Norbert Pfaffenbichler
Full Retrospective and Carte Blanche

November 5 to 22, 2021
 

Styrian-born filmmaker Norbert Pfaffenbichler (b. 1967) is one of the most exciting figures in Austrian experimental film. Invitations to festivals such as Venice and Locarno have also brought him international acclaim. But Pfaffenbichler has always looked beyond the horizon of the avant-garde: an artist and curator, he is a genuine cinephile, constantly drawing inspiration as much from experimental cinema as art house and genre films that offer other ways of looking at the world.

 
Pfaffenbichler has found unique ways to combine these various influences and, in this sense, his films are equal parts Brechtian and popular. For example, his latest work, 2551.01 (2021) makes a hypnotic, futuristic grotesque out of Charlie Chaplin's The Kid (1920). As an experiment in feature filmmaking, 2551.01 is further proof of Pfaffenbichler's talent for transformation: effortlessly transitioning from his mostly abstract early works to his primary engagement with found footage, opening up completely new dimensions in his subtly titled Notes on Film series. For example, Mosaik Mécanique (2008) reconstrues Chaplin in an entirely different manner: unhinging a short silent comedy and turning time into space.
 
Alongside this experimental film – in the original sense of a film that allows us to see entirely anew – are virtually narrative works such as A Messenger from the Shadows (2013) and A Masque of Madness (2013), which distill the oeuvres of iconic actors such as Lon Chaney and Boris Karloff, recasting them in feature-length (meta) tales.
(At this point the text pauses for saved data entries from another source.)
(** What [fit=True] means: when the data fits some version [v] from [start]
    on, [best_fit] returns a version between [start] and [v] that holds it,
    whether or not the data fits [start] itself.  (Wider character counts
    never make the data shorter.) *)
Lemma best_fit_fits (needed_bits : qrcode.mode_sizes → Z) (start v : Z) :
  (∀ u u', u ≤ u' →
           needed_bits (qrcode.mode_sizes_for_version u)
           ≤ needed_bits (qrcode.mode_sizes_for_version u')) →
  1 ≤ start ≤ v → v ≤ 40 →
  needed_bits (qrcode.mode_sizes_for_version v) ≤ qrcode.bit_limit v →
  ∃ v', qrcode.best_fit needed_bits start = inr v'
        ∧ start ≤ v' ≤ v
        ∧ needed_bits (qrcode.mode_sizes_for_version v') ≤ qrcode.bit_limit v'.
Proof.
  revert v. funelim (qrcode.best_fit needed_bits start); intros v Hmono Hrange Hv Hfits.
  - exfalso. clear Heqcall. unfold qrcode.check_version in *.
    destruct ((start <? 1) || (40 <? start)) eqn:Hb; [| discriminate].
    apply orb_true_iff in Hb as [?%Z.ltb_lt | ?%Z.ltb_lt]; lia.
  - exfalso. bisect_bounds needed_bits start.
    pose proof (bisect_left_table_minimal
                  (needed_bits (qrcode.mode_sizes_for_version start)) start v) as Hmin.
    fold version in Hmin. specialize (Hmono start v).
    match goal with
    | Hc : qrcode.check_version version = inl _ |- _ =>
        destruct (check_version_inl _ _ Hc) as [_ Hout]
    end.
    lia.
  - exfalso.
    pose proof (bisect_left_table_minimal
                  (needed_bits (qrcode.mode_sizes_for_version start)) start v) as Hmin.
    specialize (Hmono start v).
    match goal with
    | He : (_ =? 41) = true |- _ =>
        pose proof (proj1 (Z.eqb_eq _ _) He) as H41; rewrite H41 in Hmin
    end.
    lia.
  - bisect_version needed_bits start.
    pose proof (bisect_left_table_minimal
                  (needed_bits (qrcode.mode_sizes_for_version start)) start v) as Hmin.
    pose proof (bisect_left_table_found
                  (needed_bits (qrcode.mode_sizes_for_version start)) start) as Hfound.
    fold version in Hmin, Hfound. specialize (Hmono start v).
    exists version. split; [done |]. split; [lia |].
    match goal with
    | Hs : qrcode.mode_sizes_for_version start = _ |- _ => rewrite <- Hs
    end.
    lia.
  - bisect_version needed_bits start.
    pose proof (bisect_left_table_minimal
                  (needed_bits (qrcode.mode_sizes_for_version start)) start v) as Hmin.
    fold version in Hmin. pose proof (Hmono start v) as Hsv.
    match goal with
    | IH : ∀ _, _ → _ → _ → _ → ∃ _, _ |- _ =>
        destruct (IH v Hmono) as (v' & Hbest & Hv' & Hheld); [lia | lia | done |]
    end.
    exists v'. split; [done |]. split; [lia | done].
Qed.

(** So [make(fit=True)] returns, with the version raised as far as needed. *)
Lemma make_fit_returns (data_bits : qrcode.mode_sizes → string → Z) (qr : qrcode.QRCode)
    (v : Z) :
  (∀ u u', u ≤ u' →
           qrcode.needed_bits data_bits (qrcode.data_list qr)
             (qrcode.mode_sizes_for_version u)
           ≤ qrcode.needed_bits data_bits (qrcode.data_list qr)
               (qrcode.mode_sizes_for_version u')) →
  1 ≤ qrcode.version qr ≤ v → v ≤ 40 →
  qrcode.needed_bits data_bits (qrcode.data_list qr) (qrcode.mode_sizes_for_version v)
  ≤ qrcode.bit_limit v →
  ∃ v', qrcode.make data_bits qr true = inr (qrcode.set_version qr v')
        ∧ qrcode.version qr ≤ v' ≤ v.
Proof.
  intros Hmono Hrange Hv Hfits.
  destruct (best_fit_fits (qrcode.needed_bits data_bits (qrcode.data_list qr))
              (qrcode.version qr) v Hmono Hrange Hv Hfits) as (v' & Hbest & Hv' & Hheld).
  exists v'. split; [| done]. unfold qrcode.make. rewrite Hbest.
  unfold qrcode.create_data. simpl.
  by destruct (qrcode.bit_limit v' <? _) eqn:Hover; [apply Z.ltb_lt in Hover; lia |].
Qed.

(** A validated request is within the declared bounds. *)
Lemma qr_validate_bounds (b : QRCodeRequest.body) (request : QRCodeRequest.t) :
  QRCodeRequest.validate b = inr request →
  1 ≤ QRCodeRequest.version request ≤ 40
  ∧ 1 ≤ QRCodeRequest.box_size request
  ∧ 0 ≤ QRCodeRequest.border request.
Proof.
  intros Hv.
  destruct (qr_validate_inr b request Hv) as (Herr & _ & _ & _ & _ & -> & -> & ->).
  unfold QRCodeRequest.errors in Herr.
  repeat match type of Herr with
         | _ ++ _ = [] => apply app_eq_nil in Herr as [? Herr]
         end.
  unfold Field_ge, Field_le in *.
  destruct (QRCodeRequest.j_version b) as [v |],
           (QRCodeRequest.j_box_size b) as [n |],
           (QRCodeRequest.j_border b) as [m |]; simpl;
    repeat match goal with
           | Hc : (if ?c then _ else _) = [] |- _ =>
               let Hb := fresh "Hb" in
               destruct c eqn:Hb; [discriminate |]; clear Hc;
               apply Z.ltb_ge in Hb
           end; lia.
Qed.

(** C2, amended.  [make(fit=True)] searches upwards from the version of the
    request.  A QR request whose data exceeds the capacity of every version
    from the requested one up to 40 fails in [make], the third library call,
    and the response is the 500 of the helper, with the library's message for
    the cause.  The check is the library's best-fit search, not a check
    against the requested version alone. *)
Theorem qr_overflow_is_500
    (F : Framework) (data_bits : qrcode.mode_sizes → string → Z) (Image : Type)
    (make_image : qrcode.QRCode → string → string → exn + Image)
    (save : Image → string → bytes * option exn)
    (b : QRCodeRequest.body) (request : QRCodeRequest.t) :
  QRCodeRequest.validate b = inr request →
  (∀ v, QRCodeRequest.version request ≤ v ≤ 40 →
        qrcode.exceeds_capacity data_bits (QRCodeRequest.data request) v = true) →
  ∃ cause,
    @post_generate_qr F (qrcode.library data_bits make_image save) b
    = (JSONResponse 500 (Detail ("Failed to generate QR Code: " +:+ cause)),
       [call_QRCode (QRCodeRequest.version request) ERROR_CORRECT_H
          (QRCodeRequest.box_size request) (QRCodeRequest.border request);
        call_add_data (QRCodeRequest.data request);
        call_make true]).
Proof.
  intros Hv Hexceeds. exists (str_exn (qrcode.invalid_version 41)).
  destruct (qr_validate_bounds b request Hv) as (Hversion & Hbox & Hborder).
  rewrite (post_generate_qr_run b request Hv).
  unfold qr_encoding, qr_try_block, bind, extern. simpl.
  unfold qrcode.init, qrcode.check_version.
  destruct (QRCodeRequest.box_size request <=? 0) eqn:Hb1; [apply Z.leb_le in Hb1; lia |].
  destruct (QRCodeRequest.border request <? 0) eqn:Hb2; [apply Z.ltb_lt in Hb2; lia |].
  destruct ((QRCodeRequest.version request <? 1) || (40 <? QRCodeRequest.version request))
    eqn:Hb3.
  { apply orb_true_iff in Hb3 as [?%Z.ltb_lt | ?%Z.ltb_lt]; lia. }
  simpl. unfold qrcode.make. simpl.
  rewrite best_fit_overflow; [reflexivity | done |].
  intros v Hrange. specialize (Hexceeds v Hrange).
  unfold qrcode.exceeds_capacity in Hexceeds. apply Z.ltb_lt in Hexceeds.
  unfold qrcode.needed_bits. simpl. lia.
Qed.
Lemma pop_loop (items : list pyval) (d0 d : pydict) :
  fold_r items (make_request_step (PStr a)) d0 = Ok d ->
  (forall item, In item items -> exists kv, field item (PStr a) = Some kv) ->
  keys_distinct d0 = true ->
  keys_distinct d = true /\
  (forall k v, In (k, v) d ->
               In (k, v) d0 \/ (field v (PStr a) = None /\ exists o, v = PDict o)) /\
  (forall k, In k (dict_keys d) ->
             In k (dict_keys d0) \/
             exists item, In item items /\ field item (PStr a) = Some k) /\
  (forall item kv, In item items -> field item (PStr a) = Some kv ->
                   dict_has d kv = true) /\
  (forall k, dict_has d0 k = true -> dict_has d k = true).
Proof.
  revert d0. induction items as [|item items IH]; intros d0 Hfold Hf Hd0.
  - injection Hfold as <-. repeat split; auto.
  - destruct (Hf item (or_introl eq_refl)) as [kv Hkv].
    destruct item as [| | | | |o]; try discriminate Hkv. simpl in Hkv.
    simpl in Hfold. rewrite (make_request_step_eq d0 o kv Hkv) in Hfold.
    unfold py_setitem in Hfold. destruct (hashable kv) eqn:Hh; [|discriminate Hfold].
    simpl in Hfold.
    destruct (IH _ Hfold (fun it Hi => Hf it (or_intror Hi))
                (keys_distinct_set d0 kv _ Hd0)) as [I1 [I2 [I3 [I4 I5]]]].
    split; [exact I1|]. split; [|split; [|split]].
    + intros k v Hin. destruct (I2 k v Hin) as [Hin1|Hg]; [|right; exact Hg].
      destruct (in_dict_set d0 kv _ k v Hh Hd0 Hin1) as [[Hin0 _]|[-> _]].
      * left. exact Hin0.
      * right. split; [simpl; apply dict_lookup_remove | eexists; reflexivity].
    + intros k Hin. destruct (I3 k Hin) as [Hin1|[it [Hi Hfi]]].
      * destruct (in_keys_dict_set d0 kv _ k Hin1) as [Hin0| ->].
        -- left. exact Hin0.
        -- right. exists (PDict o). split; [left; reflexivity | exact Hkv].
      * right. exists it. split; [right; exact Hi | exact Hfi].
    + intros it kv' [<-|Hi] Hfi.
      * simpl in Hfi. rewrite Hkv in Hfi. injection Hfi as <-.
        apply I5, dict_has_set_eq, Hh.
      * apply (I4 it kv' Hi Hfi).
    + intros k Hk. apply I5, dict_has_set_mono, Hk.
Qed.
Pfaffenbichler's amazing range runs the gamut from Conference (2011) – an uncanny, bizarre examination of representations of Hitler on film – to his shameless re-staging of the legendary staircase scene in Eisenstein's Battleship Potemkin (1925) in Odessa Crash Test (2014). But, above all, his heart belongs to the grotesque, whose atmosphere he taps into as well between comedy and horror. The humorous and the disturbing belong just as much to Pfaffenbichler's program as the desire to experiment.
 
This can also be seen in his ample Carte Blanche (he also programmed our latest Collection on Screen), which, in combination with his own productions, opens a grab bag of films – canonical masterpieces as well as rare discoveries. Some combinations are obvious – the Karloff found footage is followed by Bride of Frankenstein (1930), one of the actor's most important films – while others are more daring and associative. Like Pfaffenbichler's own work, these are invitations to discover and revel in the multifaceted magic of cinema's endless paths. (Christoph Huber)

In collaboration with sixpackfilm

Unfortunately, due to the developments around COVID 19, the screenings on November 22 could not take place as originally planned.